207 (3) Insurers must maintain strict confidentiality regarding
208 psychiatric and psychotherapeutic records submitted to an
209 insurer for the purpose of reviewing a claim for benefits
210 payable under this section. These records submitted to an
211 insurer are subject to the limitations of s. 456.057, relating
212 to the furnishing of patient records.

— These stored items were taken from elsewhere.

Lemma vless_host_image : Host (rest y) =
  if with_transport f ["grpc"%str] then [] else if with_transport f ["quic"%str] then Host f else host_or http_host (Hostname x).
Proof. done. Qed.

Lemma vless_security_image :
  (if negb (bool_decide (PublicKey (rest y) = [])) then "reality"%str else TLSStr (rest y)) = TLSStr (rest y).
Proof.
  change (PublicKey (rest y)) with (PublicKey f).
  change (TLSStr (rest y)) with (if negb (bool_decide (PublicKey f = [])) then "reality"%str else TLSStr f).
  by destruct (negb _).
Qed.

Lemma vless_flag_image : flag (AllowInsecure (rest y)) = flag (AllowInsecure f).
Proof.
  change (flag (if flag (AllowInsecure f) then true_value else indeterminate) = flag (AllowInsecure f)).
  by destruct (flag (AllowInsecure f)).
Qed.

Lemma vless_image_idem : vless_image upSpeed downSpeed y = y.
Proof.
  pose proof vless_http_like as Hhttp. pose proof vless_link_option_image as Hopt. pose proof vless_host_image as Hhost.
  pose proof vless_security_image as Hsec. pose proof vless_flag_image as Hflag.
  remember y as z eqn:Ez. rewrite Ez at 2. assert (Hw : with_transport (rest z) = with_transport f) by (by rewrite Ez).
  assert (Hn : Hostname z = Hostname x) by (by rewrite Ez).
  unfold vless_image. cbv zeta. rewrite Hhttp, Hw, Hhost, Hsec, Hflag, Hn. f_equal; [..|by apply kept_options_ext];
    clear Hhttp Hhost Hsec Hflag; rewrite ?Ez; try reflexivity.
  - apply remark_or_twice.
  - apply orElse_self.
  - apply orElse_self.
  - change (FakeType (rest y)) with (if with_transport f ["grpc"; "xhttp"]%str then [] else FakeType f).
    by destruct (with_transport f ["grpc"; "xhttp"]%str).
  - change (GRPCMode (rest y)) with (if with_transport f ["grpc"%str] then orElse (GRPCMode f) "gun"%str
      else if with_transport f ["xhttp"%str] then GRPCMode f else []).
    destruct (with_transport f ["grpc"%str]); [apply orElse_self|by destruct (with_transport f ["xhttp"%str])].
  - change (GRPCServiceName (rest y)) with (if with_transport f ["grpc"%str] then orElse (GRPCServiceName f) "/"%str else []).
    destruct (with_transport f ["grpc"%str]); [apply orElse_self|done].
  - change (QUICSecret (rest y)) with (if with_transport f ["quic"%str] then QUICSecret f else []).
    by destruct (with_transport f ["quic"%str]).
  - destruct (with_transport f ["grpc"%str]), (with_transport f ["quic"%str]); try done. fold http_host.
    pose proof (host_or_twice _ http_host_trim) as Htwice. unfold http_host in *. by destruct (http_like f).
  - change (Path (rest y)) with (if with_transport f ["grpc"%str] || with_transport f ["quic"%str] then []
      else if http_like f || with_transport f ["kcp"%str] then orElse (Path f) "/"%str else "/"%str).
    destruct (with_transport f ["grpc"%str] || with_transport f ["quic"%str]); [done|].
    destruct (http_like f || with_transport f ["kcp"%str]); [apply orElse_self|done].
Qed.

Lemma vless_image_values : Forall (fun kv : str * str => clean kv.2) (vless_query y).
Proof.
  pose proof (vless_transport_known x ok) as Ht. pose proof (vless_values x ok) as Hcl. pose proof vless_link_option as Hopt.
  unfold vless_query in *. rewrite vless_security_image, vless_flag_image, !Forall_app in *.
  destruct Hcl as (H1 & H2 & H3 & H4 & H5 & H6). split_and!; try done.
  - apply Forall_cons in H1 as [He H1]. apply Forall_cons_2; [|exact H1]. cbn [snd].
    change (Encryption (rest y)) with (orElse (Encryption f) "none"%str). by rewrite orElse_self.
  - clear H1 H2 H3 H4 H6. rewrite (vless_transport_cases x Ht) in H5. rewrite (vless_transport_cases y Ht). cbv zeta in *.
    rewrite !Hopt by (apply option_keys; set_solver). unfold http_options in *. rewrite vless_host_image.
    assert (Hclean : clean (Host f) -> clean (host_or http_host (Hostname x))).
    { intros Hf. destruct (host_or_cases _ http_host_trim) as [-> | ->]; [|unfold http_host; by destruct (http_like f)].
      by destruct (host_ok_facts _ (vless_host x ok)) as (_ & Hc & _). }
    change (TransferProtocol (rest y)) with (TransferProtocol f).
    change (FakeType (rest y)) with (if with_transport f ["grpc"; "xhttp"]%str then [] else FakeType f).
    change (GRPCMode (rest y)) with (if with_transport f ["grpc"%str] then orElse (GRPCMode f) "gun"%str
      else if with_transport f ["xhttp"%str] then GRPCMode f else []).
    change (GRPCServiceName (rest y)) with (if with_transport f ["grpc"%str] then orElse (GRPCServiceName f) "/"%str else []).
    change (QUICSecret (rest y)) with (if with_transport f ["quic"%str] then QUICSecret f else []).
    change (Path (rest y)) with (if with_transport f ["grpc"%str] || with_transport f ["quic"%str] then []
      else if http_like f || with_transport f ["kcp"%str] then orElse (Path f) "/"%str else "/"%str).
    change (ServerName (rest y)) with (ServerName f).
    unfold link_option, with_transport, http_like in *. unfold xray_transports in Ht.
    repeat (apply elem_of_cons in Ht as [Ht|Ht]; [|]); [..|by apply not_elem_of_nil in Ht].
    all: rewrite !Ht in *; lazymatch type of Ht with _ = ?t => literal_bools_in t end.
    all: try (destruct (bool_decide (FakeType f = "http"%str)); cbn [orb] in * ); rewrite ?orElse_self.
    all: clean_values_tac.
  - replace (link_options y ["fm"; "ech"; "pcs"; "vcn"; "pqv"; "spx"]%str)
      with (link_options x ["fm"; "ech"; "pcs"; "vcn"; "pqv"; "spx"]%str); [done|].
    unfold link_options. cbn [fmap list_fmap]. by rewrite !Hopt by (apply option_keys; set_solver).
Qed.

Lemma vless_image_ok : vless_ok y.
Proof.
  pose proof ok as [Hh Hp Hu Hr Ht Hal _ Htrim Hq].
  constructor; [exact Hh|exact Hp| |by apply remark_clean|exact Ht|exact Hal|apply vless_image_values| |].
  - change (UserId (rest y)) with (orElse (UserId f) no_uuid). by apply vless_user_text.
  - rewrite vless_host_image. destruct (with_transport f ["grpc"%str]); [done|]. destruct (with_transport f ["quic"%str]); [done|].
    apply host_or_trim, http_host_trim.
  - change (TransferProtocol (rest y)) with (TransferProtocol f). intros Eq. rewrite vless_host_image.
    change (QUICSecret (rest y)) with (if with_transport f ["quic"%str] then QUICSecret f else []).
    unfold with_transport. rewrite Eq. exact (Hq Eq).
Qed.
(** [isValidEmail] accepts exactly the strings [local@b.c] where [local],
    [b] and [c] are non-empty and no part contains white space or ['@']
    ([b] and [c] may contain further dots). An accepted string therefore
    holds exactly one ['@']. *)
Theorem isValidEmail_spec (email : JSString) :
  (isValidEmail email = true <->
   exists localPart b c,
     email = localPart ++ 64%Z :: b ++ 46%Z :: c /\
     localPart <> [] /\ b <> [] /\ c <> [] /\
     Forall emailChar (localPart ++ b ++ c)) /\
  (isValidEmail email = true -> count_occ Z.eq_dec email 64%Z = 1%nat).
Proof.
  assert (Hiff : isValidEmail email = true <->
     exists localPart b c,
       email = localPart ++ 64%Z :: b ++ 46%Z :: c /\
       localPart <> [] /\ b <> [] /\ c <> [] /\
       Forall emailChar (localPart ++ b ++ c)).
  { unfold isValidEmail. rewrite existsb_exists. split.
    - intros ([a r] & Hin & H). apply splits_In in Hin.
      destruct r as [| z d]; [discriminate |].
      destruct (Z.eq_dec z 64) as [-> | Hz].
      2: { destruct z as [| p | p]; try discriminate.
           repeat (destruct p as [p | p |]; try discriminate). congruence. }
      apply andb_true_iff in H. destruct H as [Ha H].
      apply existsb_exists in H. destruct H as ([b r2] & Hin2 & H2).
      apply splits_In in Hin2.
      destruct r2 as [| y c]; [discriminate |].
      destruct (Z.eq_dec y 46) as [-> | Hy].
      2: { destruct y as [| p | p]; try discriminate.
           repeat (destruct p as [p | p |]; try discriminate). congruence. }
      apply andb_true_iff in H2. destruct H2 as [Hb Hc].
      apply plusNotSpaceOrAt_iff in Ha, Hb, Hc.
      exists a, b, c. subst. repeat split; try tauto.
      rewrite !Forall_app. tauto.
    - intros (a & b & c & -> & Ha & Hb & Hc & Hf).
      rewrite !Forall_app in Hf. destruct Hf as (Fa & Fb & Fc).
      exists (a, 64%Z :: b ++ 46%Z :: c). split; [apply splits_In; reflexivity |].
      apply andb_true_iff. split; [apply plusNotSpaceOrAt_iff; tauto |].
      apply existsb_exists. exists (b, 46%Z :: c).
      split; [apply splits_In; reflexivity |].
      apply andb_true_iff. split; apply plusNotSpaceOrAt_iff; tauto. }
  split; [exact Hiff |].
  intros H. apply Hiff in H. destruct H as (a & b & c & -> & _ & _ & _ & Hf).
  assert (Hno : forall l, Forall emailChar l -> count_occ Z.eq_dec l 64%Z = 0%nat).
  { intros l Hl. apply count_occ_not_In. intros Hin.
    rewrite Forall_forall in Hl. destruct (Hl _ Hin) as [_ Hne]. congruence. }
  rewrite !Forall_app in Hf. destruct Hf as (Fa & Fb & Fc).
  rewrite count_occ_app. cbn [count_occ].
  destruct (Z.eq_dec 64 64) as [_ | Hne]; [| congruence].
  rewrite count_occ_app. cbn [count_occ].
  destruct (Z.eq_dec 46 64) as [Heq | _]; [discriminate |].
  rewrite (Hno a Fa), (Hno b Fb), (Hno c Fc). reflexivity.
Qed.
Lemma dget_dset_eq k v d : dget k (dset k v d) = Some v.
Proof.
  induction d as [|[k' v'] d IH]; simpl.
  - by rewrite decide_True.
  - destruct (decide (k = k')) as [->|Hne]; simpl.
    + by rewrite decide_True.
    + by rewrite decide_False.
Qed.

Lemma dget_dset_ne k k' v d : k <> k' -> dget k' (dset k v d) = dget k' d.
Proof.
  intros Hne. induction d as [|[k0 v0] d IH]; simpl.
  - by rewrite decide_False.
  - destruct (decide (k = k0)) as [->|Hne0]; simpl.
    + by rewrite !decide_False.
    + by rewrite IH.
Qed.

Lemma dset_not_nil k v d : dset k v d <> [].
Proof. destruct d as [|[k' v'] d]; simpl; [done|]. by destruct (decide (k = k')). Qed.

Lemma dget_nil k : dget k ([] : dict V) = None.
Proof. done. Qed.

Lemma dget_elem_of k v d : dget k d = Some v -> (k, v) ∈ d.
Proof.
  induction d as [|[k' v'] d IH]; simpl; [done|].
  destruct (decide (k = k')) as [->|Hne].
  - intros [= ->]. by left.
  - intros Hd. right. auto.
Qed.

Lemma dget_None_keys k d : dget k d = None <-> k ∉ dkeys d.
Proof.
  unfold dkeys. induction d as [|[k' v'] d IH]; simpl.
  - split; [intros _; apply not_elem_of_nil | done].
  - rewrite not_elem_of_cons. destruct (decide (k = k')) as [->|Hne].
    + split; [done | intros [? _]; done].
    + rewrite IH. tauto.
Qed.

Lemma dkeys_dset_old k v d : dget k d <> None -> dkeys (dset k v d) = dkeys d.
Proof.
  unfold dkeys. induction d as [|[k' v'] d IH]; simpl; [done|].
  destruct (decide (k = k')) as [->|Hne]; simpl; [done|].
  intros Hd. f_equal. by apply IH.
Qed.

Lemma dkeys_dset_new k v d : dget k d = None -> dkeys (dset k v d) = dkeys d ++ [k].
Proof.
  unfold dkeys. induction d as [|[k' v'] d IH]; simpl; [done|].
  destruct (decide (k = k')) as [->|Hne]; simpl; [done|].
  intros Hd. f_equal. by apply IH.
Qed.

Lemma dget_ddel_eq k d : dget k (ddel k d) = None.
Proof.
  unfold ddel. induction d as [|[k' v'] d IH]; [done|].
  rewrite filter_cons. simpl. destruct (decide (k' <> k)) as [Hne|Heq]; simpl.
  - by rewrite decide_False.
  - done.
Qed.

Lemma dget_ddel_ne k k' d : k <> k' -> dget k' (ddel k d) = dget k' d.
Proof.
  intros Hne. unfold ddel. induction d as [|[k0 v0] d IH]; [done|].
  rewrite filter_cons. simpl. destruct (decide (k0 <> k)) as [Hne0|Heq]; simpl.
  - by rewrite IH.
  - apply dec_stable in Heq as ->. by rewrite decide_False.
Qed.

Lemma dset_fresh k v d : dget k d = None -> dset k v d = d ++ [(k, v)].
Proof.
  induction d as [|[k' v'] d IH]; simpl; [done|].
  destruct (decide (k = k')); [done|]. intros Hd. by rewrite IH.
Qed.

Lemma dget_app k d1 d2 :
  dget k (d1 ++ d2) = match dget k d1 with Some v => Some v | None => dget k d2 end.
Proof.
  induction d1 as [|[k' v'] d1 IH]; simpl; [done|].
  by destruct (decide (k = k')).
Qed.

End DictFacts.

Lemma dget_copy {A} k (article : record) :
  dget k (copy (A:=A) article) = Orig <$> dget k article.
Proof.
  unfold copy. induction article as [|[k' v'] d IH]; simpl; [done|].
  by destruct (decide (k = k')).
Qed.

(** ** Empty, whitespace-only and absent texts *)

(** C5: on a text that is absent, empty or made of whitespace only,
    both [analyze_text] functions return their placeholder (NEUTRAL with
    score 0.0; the seven categories at 0.0) and leave the classifier
    state as it was: the classifier is not called. *)
Theorem analyze_text_blank {F} `{PyFloat F} {St}
    (sentiment_model : string -> St -> option (string * F) * St)
    (emotion_model : string -> St -> option (list (string * F)) * St)
    (text : value) (st : St) :
  is_blank text = true ->
  Sentiment.analyze_text sentiment_model text st
    = (Sentiment.mk_sentiment "NEUTRAL" (of_int 0), st)
  /\ Emotion.analyze_text emotion_model text st
    = ([("anger", of_int 0); ("disgust", of_int 0); ("fear", of_int 0);
        ("joy", of_int 0); ("neutral", of_int 0); ("sadness", of_int 0);
        ("surprise", of_int 0)], st).
Proof.
  intros Hblank.
  assert (Htext : has_text text = false) by (by rewrite has_text_blank, Hblank).
  destruct text as [|s]; [done|].
  unfold Sentiment.analyze_text, Emotion.analyze_text.
  simpl in Htext. rewrite <- negb_andb, Htext. done.
Qed.

(** A whitespace-only title, with classifiers that count their calls. *)
Lemma analyze_text_blank_witness :
  Sentiment.analyze_text Exact.positive_model (VStr "   ") 0%nat
    = (Sentiment.mk_sentiment "NEUTRAL" (of_int 0), 0%nat)
  /\ Emotion.analyze_text Exact.fear_model (VStr "   ") 0%nat
    = ([("anger", of_int 0); ("disgust", of_int 0); ("fear", of_int 0);
        ("joy", of_int 0); ("neutral", of_int 0); ("sadness", of_int 0);
        ("surprise", of_int 0)], 0%nat).
Proof. apply analyze_text_blank. reflexivity. Defined.

(** ** The builtin [max] *)

Section MaxFacts.
Context {A K : Type} (lt : K -> K -> bool) (f : A -> K).
Hypothesis lt_trans : forall x y z, lt x y = true -> lt y z = true -> lt x z = true.
Hypothesis lt_cotrans : forall x y z, lt x z = true -> lt x y = true \/ lt y z = true.
(** [int] returns integers of at most 4300 digits. *)
Lemma int_of_str_below_limit (s : pystr) (v : Z) :
  int_of_str s = Ok v -> Z.abs v < 10 ^ max_str_digits.
Proof.
  unfold int_of_str.
  destruct (match skip_space s with
            | [] => (1, skip_space s)
            | c :: rest =>
                if (c =? plus_sign)%N then (1, rest)
                else if (c =? minus_sign)%N then (-1, rest) else (1, skip_space s)
            end) as [sign s2] eqn:Esign.
  assert (Hsign : sign = 1 \/ sign = -1).
  { destruct (skip_space s) as [|c rest]; [injection Esign as <- _; auto |].
    destruct (c =? plus_sign)%N; [injection Esign as <- _; auto |].
    destruct (c =? minus_sign)%N; injection Esign as <- _; auto. }
  destruct s2 as [|c s2']; [discriminate |].
  destruct (c =? underscore)%N; [discriminate |].
  destruct (int_digits (c :: s2') false 0 0) as [[[v0 n] after]|] eqn:E;
    [| discriminate].
  apply int_digits_bound in E; [| lia | lia]. destruct E as [Hn Hv].
  destruct (n =? 0); [discriminate |].
  destruct (skip_space after); [| discriminate].
  destruct (Z.ltb_spec max_str_digits n); [discriminate |].
  intro Hok. injection Hok as <-.
  assert (Hpow : 10 ^ (n - 0) <= 10 ^ max_str_digits)
    by (apply Z.pow_le_mono_r; lia).
  revert Hpow Hv. generalize (10 ^ (n - 0)) (10 ^ max_str_digits).
  intros P L HPL Hv. destruct Hsign as [-> | ->]; lia.
Qed.

(** The count and the first index that the prompts return are what line
    178 and, for the first index, line 172 can write. *)
Lemma read_numbers_below_limit (c : console) (v : Z) (c' : console) :
  read_num_objects c = (Ok v, c') \/ read_start_index c = (Ok v, c') ->
  0 <= v < 10 ^ max_str_digits.
Proof.
  intro H.
  assert (Hread : exists s, isdigit s = true /\ int_of_str s = Ok v).
  { destruct c as [lines out]. destruct H as [H | H];
      [unfold read_num_objects in H | unfold read_start_index in H];
      apply ask_then_accepts in H; destruct H as (s & c1 & Hs & Hk);
      injection Hs as Hs; unfold lift in Hk; injection Hk as Hk _;
      exists s; auto. }
  destruct Hread as (s & Hdigit & Hint).
  pose proof (isdigit_int_nonneg s v Hdigit Hint) as Hv.
  pose proof (int_of_str_below_limit s v Hint) as Hlim.
  revert Hlim. generalize (10 ^ max_str_digits). intros L Hlim. lia.
Qed.

(** Line 178 writes the count that [int] has returned: [str] does not
    refuse it. *)
Lemma count_is_written (c : console) (num_objects : Z) (c' : console) :
  read_num_objects c = (Ok num_objects, c') ->
  str_of_int num_objects = Ok (decimal_text num_objects).
Proof.
  intro H.
  pose proof (read_numbers_below_limit c num_objects c' (or_introl H)) as Hv.
  rewrite str_of_int_spec.
  revert Hv. generalize (10 ^ max_str_digits). intros L Hv.
  destruct (Z.leb_spec L (Z.abs num_objects)); [lia | reflexivity].
Qed.
Lemma filter_column_singleton {A K : Type} `{EqDecision K} (column : A → K)
    (rows : list A) (row r : A) :
  filter (λ r, column r = column row) rows = [row] →
  r ∈ rows → column r = column row → r = row.
Proof.
  intros Hf Hin Heq.
  assert (r ∈ filter (λ r, column r = column row) rows) as Hr
    by (by apply list_elem_of_filter).
  rewrite Hf in Hr. by apply list_elem_of_singleton in Hr.
Qed.

(** What [get_expense_by_id] returns is a stored row that has the key. *)
Lemma get_expense_by_id_Some (db : DB) (k : Z) (e : Expense.t) :
  ExpenseService.get_expense_by_id db k = Ok (Some e) →
  filter (λ r, Expense.expense_id r = k) (expenses db) = [e]
  ∧ e ∈ expenses db ∧ Expense.expense_id e = k.
Proof.
  unfold ExpenseService.get_expense_by_id, scalar_one_or_none.
  destruct (filter _ _) as [| r [| r' rows]] eqn:Ef; intros [= <-].
  split; [done |].
  assert (r ∈ filter (λ e, Expense.expense_id e = k) (expenses db)) as Hr
    by (rewrite Ef; by left).
  apply list_elem_of_filter in Hr as [? ?]. done.
Qed.

Lemma delete_then_lookup (l : list Expense.t) (k k' : Z) :
  filter (λ e, Expense.expense_id e = k')
    (filter (λ r, Expense.expense_id r ≠ k) l)
  = if decide (k' = k) then []
    else filter (λ e, Expense.expense_id e = k') l.
Proof.
  rewrite list_filter_filter.
  destruct (decide (k' = k)) as [-> | Hne].
  - induction l as [| r l IH]; [done |].
    rewrite filter_cons_False; [done | by intros [? ?]].
  - apply list_filter_iff. intros e. split; [by intros [? ?] | ].
    intros He. split; [done | congruence].
Qed.

End expense_writes.

Section expense_writes2.

(** The update of a row through [setattr] reaches the columns of the
    request only: the keys and the creation time stay. *)
Lemma Expense_of_attrs_updated (e row : Expense.t) (d : ExpenseUpdate.t) :
  Expense_of_attrs
    (fold_left (λ obj item, setattr obj item.1 item.2)
       (ExpenseUpdate.model_dump_exclude_unset d) (Expense_attrs e))
  = Ok row →
  row = updated e d.
Proof.
  destruct e as [i u n a c t], d as [dn da dc].
  destruct dn as [[n'|]|], da as [[a'|]|], dc as [[c'|]|];
    intros H; first [discriminate H | by injection H as <-].
Qed.
Lemma removers_only_clear_alpha_witness :
  colorKeptAlphaLowered (img_data ringed)
    (img_data (removeShadowsAlongSlices ringed [0; 4] 3)) /\
  (forall out,
     removeBackground lowSaturationExact ringed 10 30 = Some out ->
     colorKeptAlphaLowered (img_data ringed) (img_data out)) /\
  (forall out,
     removeBackgroundFirstCorner ringed 10 = Some out ->
     colorKeptAlphaLowered (img_data ringed) (img_data out)) /\
  (validImageData ringed = true ->
   (exists out, removeBackground lowSaturationExact ringed 10 30 = Some out) /\
   (exists out, removeBackgroundFirstCorner ringed 10 = Some out)).
Proof.
  apply (removers_only_clear_alpha lowSaturationExact ringed 10 30 [0; 4] 3).
  unfold bytes, ringed. simpl. repeat (constructor; [lia|]). constructor.
Defined.

End BackgroundFacts.

(** * Further properties *)

(** ** Loops over index ranges *)

Module LoopFacts.

Lemma zrange_first lo hi : lo < hi -> zrange lo hi = lo :: zrange (lo + 1) hi.
Proof.
  intros Hlt. unfold zrange.
  replace (Z.to_nat (hi - lo)) with (S (Z.to_nat (hi - (lo + 1)))) by lia.
  simpl. f_equal; [lia|].
  rewrite <- seq_shift, map_map. apply map_ext. intros i. lia.
Qed.

Lemma zrange_last lo hi : lo <= hi -> zrange lo (hi + 1) = zrange lo hi ++ [hi].
Proof.
  intros Hle. unfold zrange.
  replace (Z.to_nat (hi + 1 - lo)) with (Z.to_nat (hi - lo) + 1)%nat by lia.
  rewrite seq_app, map_app. simpl. do 3 f_equal. lia.
Qed.

(** A loop over [lo .. hi - 1] whose state satisfies [I x] before the
    iteration for [x] satisfies [I hi] at the end. *)
Lemma fold_zrange_inv {A} (I : Z -> A -> Prop) (f : A -> Z -> A) lo hi a :
  lo <= hi -> I lo a ->
  (forall x a, lo <= x < hi -> I x a -> I (x + 1) (f a x)) ->
  I hi (fold_left f (zrange lo hi) a).
Proof.
  intros Hle. remember (Z.to_nat (hi - lo)) as n eqn:Hn.
  revert lo a Hle Hn. induction n as [|n IH]; intros lo a Hle Hn Ha Hstep.
  - assert (lo = hi) as -> by lia. now rewrite zrange_empty by lia.
  - rewrite zrange_first by lia. simpl. apply IH; try lia.
    + apply Hstep; [lia|exact Ha].
    + intros x a' Hx. apply Hstep. lia.
Qed.

(** A loop whose iterations all leave the state alone. *)
Lemma fold_left_idle {A B} (f : A -> B -> A) (l : list B) a :
  (forall b, In b l -> forall a, f a b = a) -> fold_left f l a = a.
Proof.
  induction l as [|b l IH]; simpl; intros Hf; [reflexivity|].
  rewrite Hf by now left. apply IH. intros b' Hb'. apply Hf. now right.
Qed.

(** As [fold_left_hits], with the elements of the list known. *)
Lemma fold_left_hits_in {A B} (P Q : A -> Prop) (f : A -> B -> A) (l : list B)
    (hit : B) :
  In hit l ->
  (forall a b, In b l -> P a -> P (f a b)) ->
  (forall a b, In b l -> Q a -> Q (f a b)) ->
  (forall a, P a -> Q (f a hit)) ->
  forall a, P a -> Q (fold_left f l a).
Proof.
  induction l as [|b l IH]; simpl; intros Hin HP HQ Hhit a Ha; [destruct Hin|].
  destruct Hin as [->|Hin].
  - apply fold_left_inv; [|now apply Hhit].
    intros a' b' Hb'. apply HQ. now right.
  - apply IH; try assumption.
    + intros a' b' Hb'. apply HP. now right.
    + intros a' b' Hb'. apply HQ. now right.
    + apply HP; [now left|exact Ha].
Qed.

213 (4) Every insurer, health maintenance organization, and
214 nonprofit hospital and medical service plan corporation
215 transacting individual or group health insurance or providing
216 prepaid health care in this state shall submit an annual report
217 to the office, on or before July 1 of each year, which contains
218 all of the following information:
219 (a) A description of the process used to develop or select
220 the medical necessity criteria for:
221 1. Mental or nervous disorder benefits;
222 2. Substance use disorder benefits; and
223 3. Medical and surgical benefits.
224 (b) Identification of all nonquantitative treatment
225 limitations (NQTLs) applied to both mental or nervous disorder
226 and substance use disorder benefits and medical and surgical
227 benefits. Within any classification of benefits, there may not
228 be separate NQTLs that apply to mental or nervous disorder and
229 substance use disorder benefits but do not apply to medical and
230 surgical benefits.
231 (c) The results of an analysis demonstrating that for the
232 medical necessity criteria described in paragraph (a) and for
233 each NQTL identified in paragraph (b), as written and in
234 operation, the processes, strategies, evidentiary standards, or
235 other factors used to apply the criteria and NQTLs to mental or
236 nervous disorder and substance use disorder benefits are
237 comparable to, and are applied no more stringently than, the
238 processes, strategies, evidentiary standards, or other factors
239 used to apply the criteria and NQTLs, as written and in
240 operation, to medical and surgical benefits. At a minimum, the
241 results of the analysis must:
242 1. Identify the factors used to determine that an NQTL will
243 apply to a benefit, including factors that were considered but
244 rejected;
245 2. Identify and define the specific evidentiary standards
246 used to define the factors and any other evidentiary standards
247 relied upon in designing each NQTL;
248 3. Identify and describe the methods and analyses used,
249 including the results of the analyses, to determine that the
250 processes and strategies used to design each NQTL, as written,
251 for mental or nervous disorder and substance use disorder
252 benefits are comparable to, and are applied no more stringently
253 than, the processes and strategies used to design each NQTL, as
254 written, for medical and surgical benefits;
255 4. Identify and describe the methods and analyses used,
256 including the results of the analyses, to determine that the
257 processes and strategies used to apply each NQTL, in operation,
258 for mental or nervous disorder and substance use disorder
259 benefits are comparable to, and are applied no more stringently
260 than, the processes or strategies used to apply each NQTL, in
261 operation, for medical and surgical benefits; and
262 5. Disclose the specific findings and conclusions the
263 insurer, health maintenance organization, or nonprofit hospital
264 and medical service plan corporation reached in its analyses
265 which indicate that the insurer, health maintenance
266 organization, or nonprofit hospital and medical service plan
267 corporation is in compliance with this section, MHPAEA, and any
268 regulations relating to MHPAEA, including, but not limited to,
269 45 C.F.R. s. 146.136, 45 C.F.R. s. 147.160, and 45 C.F.R. s.
270 156.115(a)(3).
271 (5) The office shall implement and enforce applicable
272 provisions of MHPAEA and federal guidance or regulations
273 relating to MHPAEA, including, but not limited to, 45 C.F.R. s.
274 146.136, 45 C.F.R. s. 147.160, and 45 C.F.R. s. 156.115(a)(3),
275 and this section. This implementation and enforcement includes:
276 (a) Ensuring compliance by each insurer, health maintenance
277 organization, and nonprofit hospital and medical service plan
278 corporation transacting individual or group health insurance or
279 providing prepaid health care in this state.